Sudden deterioration of signal characteristics was observed.

[0071]

As is apparent from the above description, according to the present invention, it is possible to obtain a carbon protective film having excellent wear resistance and corrosion resistance and sufficiently low light absorption.

Therefore, even in an optical information recording medium in which a flying type optical head is floated so as to face a laminated film formed on a substrate to perform recording / reproduction, abrasion resistance and corrosion resistance can be greatly improved. It is possible to read and write information signals without deteriorating optical characteristics.

[Brief description of the drawings]

FIG. 1 is a schematic cross-sectional view of a main part showing a configuration example of a magneto-optical disk applied to the present invention.

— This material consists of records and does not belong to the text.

Lemma freed_inv s l1 n l2 h :
  heap_inv s (l1 ++ (n, true) :: l2) ->
  chain h (heap_ptr s) 0 0 (plugged l1 n l2) (mem_size_aligned s + 12) ->
  end_ok h (heap_ptr s) (mem_size_aligned s + 12) ->
  heap_inv (freed s l1 n l2 h) (plugged l1 n l2).
Proof.
  intros Hi Hc He. destruct Hi. assert (sizes_ok (l1 ++ (n, false) :: l2)) as Hs'.
  { apply Forall_app in hi_sizes0 as [? [? ?]%Forall_cons]. apply Forall_app. split; [done|]. by constructor. }
  rewrite coalesced_app in hi_coalesced0. simpl in hi_coalesced0. destruct hi_coalesced0 as (? & [_ ?] & _).
  split; try done; simpl.
  - by apply plugged_sizes.
  - by apply plugged_coalesced.
  - apply plugged_last_big; [done|]. rewrite last_big_app in *. by destruct l2.
  - by apply lf_plugged_ok, free_lfree_ok.
  - rewrite plugged_used, hi_used0, used_total_app. simpl. lia.
  - apply Forall_app in hi_sizes0 as [_ [[? _] _]%Forall_cons]. simpl in *. lia.
Qed.

Lemma chain_set_free h b l1 n l2 e m x :
  sizes_ok (l1 ++ (n, true) :: l2) -> chain h b 0 0 (l1 ++ (n, true) :: l2) e -> end_ok h b e ->
  h !! (b + total l1) = Some m ->
  let h' := <[b + total l1 := set_magic x (set_used 0 m)]> h in
  chain h' b 0 0 (l1 ++ (n, false) :: l2) e /\ end_ok h' b e.
Proof.
  intros Hs Hc He E h'. destruct (chain_split _ _ _ _ _ _ _ Hc) as (m1 & Hc1 & [M1 M2 M3 M4 _] & Hc2).
  rewrite E in M1. injection M1 as <-. pose proof Hs as [_ [[Hn _] _]%Forall_cons]%Forall_app. simpl in Hn.
  apply (chain_swap h h' b l1 n true [(n, false)] l2 e); try done; simpl.
  - lia.
  - intros a Ha. apply lookup_insert_ne. lia.
  - split; [|lia]. eexists. split; [apply lookup_insert_eq|done..].
  - left. split; [apply lookup_insert_ne; lia|by right].
Qed.

Lemma rt_free_spec s l1 n l2 :
  heap_inv s (l1 ++ (n, true) :: l2) ->
  exists h, rt_free (heap_ptr s + total l1 + 12) s = Ok tt (freed s l1 n l2 h) /\
    heap_inv (freed s l1 n l2 h) (plugged l1 n l2).
Proof.
  intros Hi. pose proof (hi_total _ _ Hi) as Ht. pose proof Hi as [].
  pose proof hi_sizes0 as [Hs1 [[Hn Hn4] Hs2]%Forall_cons]%Forall_app. simpl in Hn, Hn4.
  pose proof (sizes_ok_total _ Hs1). pose proof (sizes_ok_total _ Hs2). pose proof (sizes_ok_mod _ Hs1) as Hm4.
  rewrite total_app in Ht. simpl in Ht.
  assert (total l1 + 12 < mem_size_aligned s + 12) as Hlt.
  { rewrite last_big_app in hi_tail0. destruct l2 as [|[k v] l2]; simpl in *; [lia|].
    apply Forall_cons in Hs2 as [[? _] Hs2]. pose proof (sizes_ok_total _ Hs2). simpl in *. lia. }
  destruct (chain_split _ _ _ _ _ _ _ hi_chain0) as (m & _ & Hm & _). pose proof Hm as [M1 M2 M3 M4 M5].
  assert (wp (rt_free (heap_ptr s + total l1 + 12)) (fun _ s' => exists h, s' = freed s l1 n l2 h /\
    heap_inv (freed s l1 n l2 h) (plugged l1 n l2)) s) as Hw.
  - unfold rt_free, RT_NULL, RT_ALIGN_SIZE. replace (heap_ptr s + total l1 + 12 =? 0) with false by lia. cbn match.
    wp_step. wp_step. wp_step. apply wp_assert.
    { apply Z.eqb_eq. change (4 - 1) with (Z.ones 2). rewrite Z.land_ones by lia.
      change (2 ^ 2) with 4. Z.to_euclidean_division_equations; lia. }
    wp_step. apply wp_assert; [lia|].
    replace (_ || _) with false by lia. cbn match. unfold SIZEOF_STRUCT_MEM. rewrite Z.add_simpl_r.
    wp_step. unfold heap_lock. wp_step. wp_step. wp_step. apply wp_assert; [by rewrite hi_sem0|]. wp_step.
    wp_step. eapply wp_hdr; [exact M1|]. rewrite M2. wp_step. apply wp_assert; [done|].
    wp_step. apply wp_assert; [by rewrite M5|].
    wp_step. eapply wp_upd_hdr; [exact M1|]. wp_step.
    eapply wp_upd_hdr; [simpl; apply lookup_insert_eq|]. simpl. rewrite insert_insert_eq.
    destruct (chain_set_free _ _ _ _ _ _ _ 0 hi_sizes0 hi_chain0 hi_last0 M1) as [Hc He].
    wp_step. wp_step. apply wp_when_lfree. wp_step. eapply wp_hdr; [simpl; apply lookup_insert_eq|].
    wp_step. wp_step. simpl. rewrite M3. replace (total l1 + n - (heap_ptr s + total l1 - heap_ptr s)) with n by lia.
    wp_step. eapply plug_holes_spec; [done|exact hi_end0| |exact Hc|exact He|].
    { apply Forall_app. split; [done|]. by constructor. }
    intros h' Hc' He'. unfold heap_unlock. wp_step. exists h'.
    split; [|by apply freed_inv]. unfold freed, heap_with. simpl.
    pose proof (used_total_bound _ Hs1). pose proof (used_total_bound _ Hs2).
    rewrite hi_used0, used_total_app, hi_sem0. simpl. rewrite !uwrap_small; [done|..]; rewrite ?uwrap_small; lia.
  - apply wp_ok in Hw as ([] & s' & -> & h & -> & Hw). eauto.
Qed.
(** What [rt_free] does, in terms of blocks *)
Lemma rt_free_blocks s l p n :
  heap_inv s l -> block_at s l p n ->
  exists s' l', rt_free p s = Ok tt s' /\ heap_inv s' l' /\ same_area s s' /\ bytes s' = bytes s /\
    used_mem s' = used_mem s - (n + 12) /\
    (forall q k, block_at s' l' q k <-> block_at s l q k /\ q <> p).
Proof.
  intros Hi (l1 & l2 & -> & ->)%block_at_split. destruct (rt_free_spec s l1 (n + 12) l2 Hi) as (h & Hr & Hi').
  do 2 eexists. split_and!; [exact Hr|exact Hi'|done..|]. intros q k. unfold block_at, SIZEOF_STRUCT_MEM.
  cbn [heap_ptr freed heap_with]. rewrite plugged_used_at, used_at_mid. split.
  - intros Hu. split; [by left|]. intros ->. pose proof (hi_sizes _ _ Hi) as [Hs1 [[Hn Hn4] Hs2]%Forall_cons]%Forall_app.
    assert (sizes_ok (l1 ++ (n + 12, false) :: l2)) as Hs by (apply Forall_app; split; [done|by constructor]).
    pose proof (used_at_range _ _ _ Hs Hu). apply (used_at_free _ _ _ _ _ Hs) in Hu. simpl in *. lia.
  - intros [[Hu|[? _]] Hne]; [done|]. lia.
Qed.
(** A block that is taken and given back *)
Lemma carve_plugged size l1 n l2 :
  coalesced (l1 ++ (n, false) :: l2) ->
  exists k l3, carve size n ++ l2 = (k, true) :: l3 /\ carved size n = k /\
    plugged l1 k l3 = l1 ++ (n, false) :: l2 /\ (forall f x, f < x + k -> lf_plugged f x l1 k l3 = f).
Proof.
  rewrite coalesced_app. simpl. intros (_ & [Hh _] & [Hl|[]]). specialize (Hh eq_refl).
  assert (forall m l, join_back l1 m l = l1 ++ (m, false) :: l /\ forall f x, lf_back f x l1 = f) as Hjb.
  { intros m l. destruct (join_back_cases l1 m l) as [(_ & -> & ?)|(l' & k & -> & _)]; [done|].
    by rewrite last_used_snoc in Hl. }
  unfold lf_plugged, plugged, carve, carved. destruct (Z.leb_spec (size + 36) n).
  - exists (size + 12), ((n - (size + 12), false) :: l2). simpl. rewrite (proj1 (Hjb _ _)).
    split_and!; [done|done|by rewrite Zplus_minus|]. intros f x Hf. rewrite (proj2 (Hjb 0 [])).
    by replace (f =? x + (size + 12)) with false by lia.
  - exists n, l2. simpl. split_and!; [done|done| |].
    + destruct l2 as [|[m []] l2]; simpl; try done; apply Hjb.
    + intros f x Hf. rewrite (proj2 (Hjb 0 [])). by destruct l2 as [|[m []] l2].
Qed.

FIG. 2 is a characteristic diagram showing a hydrogen gas flow ratio dependency of an extinction coefficient k of a carbon protective film formed by DC sputtering.

FIG. 3 is a characteristic diagram showing a hydrogen gas flow ratio dependency of an extinction coefficient k of a carbon protective film formed by high frequency sputtering.

FIG. 4 is a characteristic diagram showing an analysis result of hydrogen content in a carbon protective film produced by DC sputtering.

[Explanation of symbols]

1 magneto-optical disk, 2 disk substrate, 3 underlayer,
4 thermal diffusion layer, 5 second dielectric layer, 6 magneto-optical recording layer,
7 first dielectric layer, 7A dielectric layer, 7B dielectric protective layer, 8 carbon protective film

Continued on the front page (51) Int.Cl. ⁷ Identification symbol FI Theme coat II (reference) G11B 11/105 531 G11B 11/105 531D 546 546F (72) Inventor Makoto Watanabe 6-7-35 Kita Shinagawa, Shinagawa-ku, Tokyo No. Sony Corporation F term (reference) 5D029 LA12 LB04 LC05 LC21 5D075 EE03 FG04 GG03 GG16 5D121 AA04 EE03 EE13 EE17

Claims (6)

[Claims] 1. An optical information recording medium comprising a substrate, on which at least a recording / reproducing layer and a carbon protective film are sequentially laminated, and recording and / or reproducing information by irradiating light from the carbon protective film side. An optical information recording medium, wherein the protective film has an extinction coefficient at a wavelength of 300 nm to 500 nm of 0.1 or less. 2. The recording and / or reproducing method according to claim 1, wherein the wavelength is 300
2. The optical information recording medium according to claim 1, wherein the optical information recording medium is performed using light of nm to 500 nm. 3. The carbon protective film contains hydrogen,
2. The optical information recording medium according to claim 1, wherein the hydrogen content is 25 to 30 atomic%. 4. The optical information recording medium according to claim 1, wherein said recording / reproducing layer is a magneto-optical recording layer. 5. A method for manufacturing an optical information recording medium, wherein at least a recording / reproducing layer and a carbon protective film are sequentially formed on a substrate, wherein the carbon protective film is formed of an inert gas atmosphere containing hydrogen gas and / or hydrocarbon gas. A method for manufacturing an optical information recording medium, wherein a film is formed by DC sputtering in which carbon is used as a target. 6. The method for manufacturing an optical information recording medium according to claim 5, wherein a flow ratio of hydrogen gas and / or hydrocarbon gas in said inert gas atmosphere is 10 to 15%.